Though geothermal resources lie beneath all of the United States, they are easier to reach near active faults. The Mountain West, populated with active faults and plagued by tectonic activity, has the highest underground temperatures near the surface. Thus, it shows most of the installed capacity for geothermal energy. Some pockets in the Gulf of Mexico region and the areas around oil and gas production also feature high subterranean temperatures with relatively easy access.
The National Renewable Energy Laboratory ranks areas of the United States by favorability of Deep Enhanced Geothermal Systems (EGS) based on data from the U.S. Geological Survey. This map roughly corresponds with deep subterranean temperatures across the country.

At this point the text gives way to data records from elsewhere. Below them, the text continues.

(** A fee is at most the taker rate of the amount, of whatever liquidity, where maker rates are not above taker ones. *)
Definition rates_ok (f : FeeRates) : Prop := Z.abs (maker_cbps f) <= 1000000 /\ Z.abs (taker_cbps f) <= 1000000 /\ maker_cbps f <= Z.max (taker_cbps f) 0.
Lemma rate_fee_le f n l : in_i64 n -> 0 <= n -> rates_ok f -> rate_fee f n l <= n * Z.max (taker_cbps f) 0 / 1000000.
Proof.
  intros In Hn Hr. unfold rate_fee. assert (Hc : Z.abs (cbps f l) <= 1000000 /\ cbps f l <= Z.max (taker_cbps f) 0) by (unfold cbps; destruct l, Hr as (? & ? & ?); lia).
  rewrite i128_product, i128_quot by (done || width).
  assert (Hq : Z.quot (n * cbps f l) 1000000 <= n * Z.max (taker_cbps f) 0 / 1000000).
  { destruct (Z.le_gt_cases 0 (cbps f l)) as [H|H].
    - rewrite Z.quot_div_nonneg by nia. apply Z.div_le_mono; nia.
    - transitivity 0; [|apply Z.div_pos; nia]. pose proof (Z.quot_le_mono (n * cbps f l) 0 1000000 ltac:(lia) ltac:(nia)) as Hz. by rewrite Z.quot_0_l in Hz by lia. }
  rewrite i64_id; [done|]. assert (- n <= Z.quot (n * cbps f l) 1000000 <= n); [|width].
  pose proof (Z.quot_le_mono (n * cbps f l) (n * 1000000) 1000000 ltac:(lia) ltac:(nia)) as H1. rewrite Z.quot_mul in H1 by lia.
  pose proof (Z.quot_le_mono (- n * 1000000) (n * cbps f l) 1000000 ltac:(lia) ltac:(nia)) as H2. rewrite Z.quot_mul in H2 by lia. lia.
Qed.
Lemma with_fee_ceil n c : in_i64 n -> 0 <= n -> 0 <= c <= 1000000 -> in_i64 (n + (n * c + 999999) / 1000000) -> with_fee n c = n + (n * c + 999999) / 1000000.
Proof.
  intros In Hn Hc Ir. unfold with_fee. destruct (Z.leb_spec c 0); [replace c with 0 by lia; rewrite Z.mul_0_r; cbn; change ((0 + 999999) / 1000000) with 0; lia|].
  destruct (Z.leb_spec n 0); [replace n with 0 by lia; cbn; done|]. cbn [orb].
  rewrite (i128_product n c) by (done || width). assert (E : i128 (n * c + 999999) = n * c + 999999).
  { unfold i128. rewrite Z.mod_small; [lia|]. assert (n * c <= 2 ^ 63 * 1000000) by (apply Z.mul_le_mono_nonneg; width). lia. }
  rewrite E, Z.quot_div_nonneg by nia. assert (Hq : 0 <= (n * c + 999999) / 1000000 <= n + 1).
  { split; [apply Z.div_pos; nia|]. apply Z.div_le_upper_bound; nia. }
  rewrite (i64_id ((n * c + 999999) / 1000000)) by (unfold in_i64, i64_min, i64_max in *; lia). by apply i64_id.
Qed.

Definition fill_cost (inst : Instrument) (f : FeeRates) (x : Price * Qty * Liquidity) : Z :=
  let '(p, q, l) := x in notional inst p q + rate_fee f (notional inst p q) l.

(** C11. What a spot buy holds is enough for everything its fills take, provided the fees are in the quote asset and the maker
    rate is not above the taker rate or zero, whichever is larger ([rates_ok]), the contract is linear and the amounts fit 64
    bits: whatever the prices at or below its own, the quantities up to its own and the liquidity of each, the notionals and
    the fees add up to at most the hold. *)
Theorem spot_buy_hold_suffices b id inst px leaves account f fills :
  let i := slot_get b (slot b id account) in
  id < kMaxInstruments -> i_derivative i = false -> i_taker_cbps i = Z.max (taker_cbps f) 0 -> rates_ok f ->
  inverse inst = false -> 0 < in_contract_multiplier inst -> in_i64 (in_contract_multiplier inst) ->
  0 < px -> 0 < leaves -> in_i64 px -> in_i64 leaves -> in_i64 (px * leaves / kFixedScale) ->
  in_i64 (px * leaves / kFixedScale * in_contract_multiplier inst / kFixedScale) ->
  in_i64 (linear_notional inst px leaves + (linear_notional inst px leaves * i_taker_cbps i + 999999) / 1000000) ->
  fills_ok px leaves fills ->
  lsum (fill_cost inst f) fills <= hold b id inst Buy px leaves false account.
Proof.
  intros i Hid Hd Hc Hr Hinv Hm Im Hpx Hl Ip Il I1 I2 I3 Hf. unfold hold. assert ((kMaxInstruments <=? id) || negb (0 <? leaves) = false) as -> by lia.
  fold i. rewrite Hd. cbn [negb]. set (c := i_taker_cbps i) in *. assert (Hc1 : 0 <= c <= 1000000) by (rewrite Hc; destruct Hr as (? & ? & ?); lia).
  destruct (notional_linear inst px leaves Hinv Hm Im Ip Il I1 I2 px leaves ltac:(lia) ltac:(lia)) as (EN & HN & IN). rewrite EN in *. set (N := linear_notional inst px leaves) in *.
  rewrite with_fee_ceil by done. pose proof (fills_notional inst px leaves Hinv Hm fills Hpx Hf) as Hsum. fold N in Hsum.
  set (n := fun x : Price * Qty * Liquidity => let '(p, q, _) := x in linear_notional inst p q) in *.
  transitivity (lsum (fun x => n x + n x * c / 1000000) fills).
  - apply lsum_le. apply Forall_forall. intros [[p q] l] Hin. pose proof (proj1 (Forall_forall _ _) (proj1 Hf) _ Hin) as [Hp Hq].
    destruct (notional_linear inst px leaves Hinv Hm Im Ip Il I1 I2 p q Hp ltac:(pose proof (fill_qty_le px leaves fills p q l Hf Hin); lia)) as (En & Hn0 & Hi0).
    unfold fill_cost, n. rewrite En in *. rewrite Hc. apply Zplus_le_compat_l. by apply rate_fee_le.
  - assert (E : forall l, lsum (fun x => n x + n x * c / 1000000) l = lsum n l + lsum (fun x => n x * c / 1000000) l).
    { intros l. unfold lsum. induction l as [|x l IH]; cbn [foldr]; lia. }
    rewrite E. pose proof (lsum_div_le (fun x => n x * c) 1000000 fills ltac:(lia)) as H2. rewrite lsum_mul in H2.
    assert (lsum n fills * c / 1000000 <= (N * c + 999999) / 1000000) by (apply Z.div_le_mono; nia). lia.
Qed.

(** ** Concrete histories *)

Definition btc : list Z := [66; 84; 67].
Definition usdt : list Z := [85; 83; 68; 84].
Definition spot_inst : Instrument := mkInstrument 0 0 Spot 1 2 1000000 100000 100000 0 0 one_contract 0.
Definition perp_inst : Instrument := mkInstrument 1 0 Perpetual 1 2 1000000 100000 100000 0 0 one_contract 0.
Definition two_insts : list NamedInstrument := [mkNamed spot_inst btc usdt; mkNamed perp_inst btc usdt].
Definition ten_bps : FeeTable := mkFeeTable (mkFees 500 1000) ∅.
Definition full_margin : BalanceConfig := mkBalConfig true {[1 := kFixedScale]}.
Abbreviation start_book := (build two_insts ten_bps full_margin None empty_book).
Definition usdt_report (free locked ts : Z) : BalanceMsg := mkBalMsg 0 ts free locked (free + locked) (free + locked) 0 usdt 0 0.
(** A report, a buy sent and acknowledged, the report of before the acknowledgement, and the fill. *)
Definition spot_ops : list BalOp :=
  [OpReport (usdt_report 1000 0 10); OpHold 0 Buy 0 300 0 true 0; OpAck 0 Buy 300 12 0; OpReport (usdt_report 1000 0 11);
   OpFill 0 spot_inst Buy kFixedScale 299 1 FeeQuote 0 299 13 0; OpHold 0 Buy 300 0 13 false 0; OpReserve 0 usdt 50; OpReport (usdt_report 700 300 12)].

Lemma balance_estimates_witness :
  has_row start_book 1 /\ tracked spot_ops start_book = true /\
  r_free (row_at (bal_run spot_ops start_book) 1) =64
    est_free (follow (history spot_ops start_book 1) no_est) - flight (bal_run spot_ops start_book) 1 - r_reserved (row_at (bal_run spot_ops start_book) 1) /\
  r_free (row_at (bal_run spot_ops start_book) 1) = 650.
Proof.
  assert (Hr : has_row start_book 1) by (vm_compute; split; [discriminate | reflexivity]).
  assert (Ht : tracked spot_ops start_book = true) by (vm_compute; reflexivity).
  assert (Hn : NoDup (table_ids two_insts)) by (apply (bool_decide_unpack _); vm_compute; exact I).
  split; [exact Hr|]. split; [exact Ht|]. split; [|vm_compute; reflexivity].
  pose proof (balance_estimates two_insts ten_bps full_margin None empty_book spot_ops 1 Hn ltac:(vm_compute; discriminate)) as H.
  cbv zeta in H.  specialize (H Hr Ht). destruct H as (_ & H & _). exact H.
Defined.

Lemma spot_buy_hold_suffices_witness :
  lsum (fill_cost spot_inst (mkFees 500 1000)) [(kFixedScale, 400, Maker); (kFixedScale - 1000, 590, Taker)] <= hold start_book 0 spot_inst Buy kFixedScale 990 false 0.
Proof.
  assert (Hf : fills_ok kFixedScale 990 [(kFixedScale, 400, Maker); (kFixedScale - 1000, 590, Taker)]).
  { split; [|vm_compute; discriminate]. apply Forall_cons. split; [split; [vm_compute; split; [reflexivity | discriminate] | lia]|].
    apply Forall_singleton. split; [vm_compute; split; [reflexivity | discriminate] | lia]. }
  pose proof (spot_buy_hold_suffices start_book 0 spot_inst kFixedScale 990 0 (mkFees 500 1000) [(kFixedScale, 400, Maker); (kFixedScale - 1000, 590, Taker)]) as H.
  cbv zeta in H. apply H; clear H; [vm_compute; repeat split; discriminate || reflexivity ..|exact Hf].
Defined.

(** A perpetual's acknowledged buy of 100 is amended to 200 while a sell of 200 is in flight: the larger side does not move,
    so nothing is noted, and the report of before the amendment that comes after it is not moved by it. *)
Definition perp_ops : list BalOp :=
  [OpReport (usdt_report 1000 0 10); OpHold 1 Buy 0 100 0 true 0; OpAck 1 Buy 100 11 0; OpReport (usdt_report 900 100 12);
   OpHold 1 Sell 0 200 0 true 0; OpHold 1 Buy 100 200 14 false 0].

(** The hypothesis on netting is needed.  With an acknowledged buy amended from 100 to 200 under a sell of 200 in flight,
    a report of before the amendment raises the free estimate from 800 to 900, and the check then passes an order of 900:
    the orders hold 200 of the 1000, of which the report has 100. *)
Theorem late_report_overestimates :
  let before := bal_run perp_ops start_book in
  let after := bal_step (OpReport (usdt_report 900 100 13)) before in
  tracked perp_ops start_book = false /\
  larger_side (inst_at after 1) = 200 /\
  r_free (row_at before 1) = 800 /\ r_free (row_at after 1) = 900 /\
  covers before 0 spot_inst Buy kFixedScale 850 0 false false 0 = false /\
  covers after 0 spot_inst Buy kFixedScale 850 0 false false 0 = true.
Proof. vm_compute. repeat split. Qed.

Outside of the Class V deep geothermal injection wells, geothermal heat pumps are used in some residential use cases. Ground temperature remains constant year-round independent of seasonal variations in air temperature. Heat pumps leverage this constant temperature and trade warmth in summer for the cooler underground temperatures. The reverse occurs in winter when the unit exchanges cold with the relatively warmer underground. Most heat pumps are closed systems of pipes and coils, but the open loop system uses a well or body of surface water as the heat exchange fluid. Wells that return water to the groundwater source (typically an underground source of drinking water) bear Class V classification.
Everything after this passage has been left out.